Britt Wray, PhD is a Human and Planetary Health Fellow at Stanford University and the London School of Hygiene and Tropical Medicine, as well as the author of Gen Dread, a newsletter about coping with the psychological toll of climate change. She is the author of the forthcoming book "Generation Dread: Finding Purpose in the Climate Crisis" (Knopf 2022). The opinions expressed here are hers. Read more opinion on CNN.

(CNN)With the COP26 climate summit coming up in Glasgow, it is time for more world leaders to heed the existential concerns young people feel and the distrust of governments they harbor by taking bold action. If they don't, they must be ready to face the steadily worsening mental health of their own youth.

Britt Wray
It's no secret that young people everywhere are worried sick about the climate crisis. Their heavily reported eco- or climate anxiety (now becoming familiar terms to many), have awoken adults to the mental health burden that a warming world puts on our children and youth. Recent research my colleagues and I conducted showed for the first time that this psychological distress is linked to feelings of government betrayal and being lied to by leaders who are failing to take adequate climate action -- many while pretending to do otherwise.

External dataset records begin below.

Lemma demangle_mangle_both s :
  demangle_name (mangle_name s) = demangle_name s /\
  forall a, demangle_name (mangle_name (String a s)) = demangle_name (String a s).
Proof.
  induction s as [|b s [IH1 IH2]].
  - split; [done|]. intros a. rewrite mangle_cons.
    destruct (Ascii.eqb_spec a "/") as [->|]; [done|].
    unfold mangle_name, replace. cbn [replace_go]. done.
  - split; [apply IH2|]. intros a. rewrite (mangle_cons a).
    destruct (Ascii.eqb_spec a "/") as [->|Ha].
    { rewrite demangle_section, IH2. symmetry. by apply demangle_other. }
    destruct (Ascii.eqb a C2 && starts_with_char A7 (String b s)) eqn:E.
    + apply andb_true_iff in E as [->%Ascii.eqb_eq Hb]. cbn in Hb.
      apply Ascii.eqb_eq in Hb as ->. rewrite mangle_cons.
      change (Ascii.eqb A7 "/") with false. cbv iota. by rewrite !demangle_section, IH1.
    + rewrite (demangle_other a (String b s)), (demangle_other a) by (rewrite ?mangle_starts; done).
      by rewrite IH2.
Qed.

Lemma dds_demangle_mangle s : demangle_name (mangle_name s) = demangle_name s.
Proof. apply demangle_mangle_both. Qed.

Lemma dds_mangle_no_slash s : contains_char "/" (mangle_name s) = false.
Proof. by apply replace_char_contains. Qed.

(** Without a section sign a name is unchanged. *)
Fixpoint contains_section (s : string) : bool :=
  match s with
  | EmptyString => false
  | String a s' => (Ascii.eqb a C2 && starts_with_char A7 s') || contains_section s'
  end.

Lemma dds_demangle_plain s : contains_section s = false -> demangle_name s = s.
Proof.
  induction s as [|a s IH]; [done|]. cbn [contains_section]. intros [Ha Hs]%orb_false_iff.
  by rewrite demangle_other, IH.
Qed.

(** *** QoS *)

Definition history_text (h : QosHistory) : string :=
  match h with
  | KeepLast depth => "0," ++ Z_dec depth
  | KeepAll => "1,0"
  end.

Lemma encode_qos_fields q k :
  encode_qos q k = (if k then "" else "K") ++ String ":"
    ((match reliability q with BestEffort => "0" | Reliable => "1" end) ++ String ":"
      ((match durability q with Volatile => "0" | TransientLocal => "1" end) ++ String ":"
        (history_text (history q)))).
Proof. by destruct q as [[] [] []], k. Qed.

Lemma history_text_contains c h :
  is_ascii_digit c = false -> Ascii.eqb "," c = false -> contains_char c (history_text h) = false.
Proof.
  intros Hd Hc.
  assert (forall x, is_ascii_digit x = true -> Ascii.eqb x c = false) as Hx.
  { intros x Hx. destruct (Ascii.eqb_spec x c); congruence. }
  destruct h as [d|]; cbn [history_text append contains_char].
  - by rewrite Z_dec_contains, Hc, Hx.
  - by rewrite Hc, !Hx.
Qed.

Lemma encode_qos_no_slash q k : contains_char "/" (encode_qos q k) = false.
Proof.
  rewrite encode_qos_fields. destruct q as [[] [] h], k;
    cbn [append contains_char reliability durability history]; by rewrite history_text_contains.
Qed.

Lemma decode_encode_qos q k : qos_ok q -> decode_qos (encode_qos q k) = Ok (k, q).
Proof.
  intros Hq. rewrite encode_qos_fields. unfold decode_qos.
  rewrite split_on_app by (by destruct k).
  rewrite split_on_app by (by destruct q as [[] ? ?]).
  rewrite split_on_app by (by destruct q as [? [] ?]).
  rewrite (split_on_none ":" (history_text (history q))) by (by apply history_text_contains).
  cbn [length Nat.ltb Nat.leb index lookup list_lookup unwrap mbind res_bind].
  destruct q as [r d [n|]]; destruct r, d, k; cbn [history_text history reliability durability].
  all: try done.
  all: change ("0," ++ Z_dec n) with ("0" ++ String "," (Z_dec n));
    rewrite split_on_app, split_on_dec by done; cbn; by rewrite parse_usize_Z_dec.
Qed.

Section Parsing.
Context `{ZL : ZenohLaws}.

    Climate anxiety is not a mental health disorder, nor is it a clinical diagnosis. Rather, it is a normal and natural response to a very real civilizational crisis that is unfolding. It marks one's wakefulness to reality, can spur people to action, and is thereby an adaptive response. However, if not supported, it can cause real suffering, and become overwhelming and debilitating.

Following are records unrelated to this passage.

Lemma insert_path_other p q v : forall root, diverge p q = true -> json_at q (insert_path p v root) = json_at q root.
Proof.
  revert q. induction p as [|a p IH]; intros [|b q] root Hd; try done. destruct root as [| | | | | |m]; try done.
  cbn [diverge] in Hd. destruct (String.eqb_spec a b) as [<-|Hab].
  - destruct p as [|c p]; [done|].
    rewrite insert_path_cons.
    cbn [json_at]. rewrite map_get_insert_eq. cbn [mbind option_bind]. rewrite IH by done.
    destruct (map_get a m); [done|]. cbn. by destruct q.
  - destruct p as [|c p].
    + cbn [insert_path json_at]. by rewrite map_get_insert_ne.
    + rewrite insert_path_cons.
      cbn [json_at]. by rewrite map_get_insert_ne.
Qed.

Lemma insert_path_enterable p q v : forall root,
  diverge p q = true -> enterable q root = true -> enterable q (insert_path p v root) = true.
Proof.
  revert q. induction p as [|a p IH]; intros [|b q] root Hd He; try done. destruct root as [| | | | | |m]; try done.
  cbn [diverge] in Hd. destruct q as [|c q]; [by destruct p|]. destruct (String.eqb_spec a b) as [<-|Hab].
  - destruct p as [|d p]; [done|].
    rewrite insert_path_cons.
    rewrite enterable_cons in *. rewrite map_get_insert_eq. apply IH; [done|].
    by destruct (map_get a m); [|destruct q].
  - destruct p as [|d p].
    + cbn [insert_path]. rewrite enterable_cons in *. by rewrite map_get_insert_ne.
    + rewrite insert_path_cons, enterable_cons in *. by rewrite map_get_insert_ne.
Qed.

(** No key is a prefix of another. *)
Fixpoint no_clash (l : list ConfigOverride) : bool :=
  match l with
  | [] => true
  | o :: l => forallb (fun o' => diverge (override_path o) (override_path o') && diverge (override_path o') (override_path o)) l
              && no_clash l
  end.

Lemma tables_no_clash : no_clash router_overrides = true /\ no_clash session_overrides = true.
Proof. by split; vm_compute. Qed.

Lemma split_on_not_nil c s : split_on c s <> [].
Proof. pose proof (split_on_nonempty c s) as H. by destruct (split_on c s). Qed.

Lemma tree_entered l : forall root o,
  Forall (fun o' => diverge (override_path o') (override_path o) = true) l ->
  let root' := foldl (fun root o => insert_path (override_path o) (value o) root) root l in
  json_at (override_path o) root' = json_at (override_path o) root /\
  (enterable (override_path o) root = true -> enterable (override_path o) root' = true).
Proof.
  induction l as [|o' l IH]; intros root o Hl; [done|]. inversion_clear Hl as [|?? Ho Hl']. cbn [foldl].
  destruct (IH (insert_path (override_path o') (value o') root) o Hl') as [-> He].
  split; [by apply insert_path_other|]. intros Hr. apply He. by apply insert_path_enterable.
Qed.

      In our recent study entitled "Young People's Voices on Climate Anxiety, Government Betrayal and Moral Injury: A Global Phenomenon," we surveyed 10,000 people ages 16 to 25 in 10 countries around the world. Nearly half of the global average of respondents said that their thoughts and feelings about climate change negatively affect their daily life and functioning. This includes their ability to eat, concentrate, work, sleep, study, spend time in nature, play, have fun and enjoy relationships.
        In short, distress about the climate crisis is disrupting young people's capacity to just be young. As 23-year-old Skylar Karzhevsky from Somerville, Massachusetts, told me, "Like many others my age, I feel like I experience this 'apocalypse mentality' that really burrows itself in my brain and stomach every day. I have trouble envisioning a future beyond a year."
        Our findings show a broad majority of young people surveyed feel that, as we put it, the future is frightening. More than half who participated feel that "humanity is doomed" and that what they most value in life will be destroyed. Over a third said they were hesitant to have children. Zachary Peden, 18, from Tulare, California, put it to me this way: "I get anxious thinking about whether or not I should have children in the future. I don't want them to have to watch in despair as the world crumbles, burns and floods around them. I already have to, and it's so demoralizing and depressing."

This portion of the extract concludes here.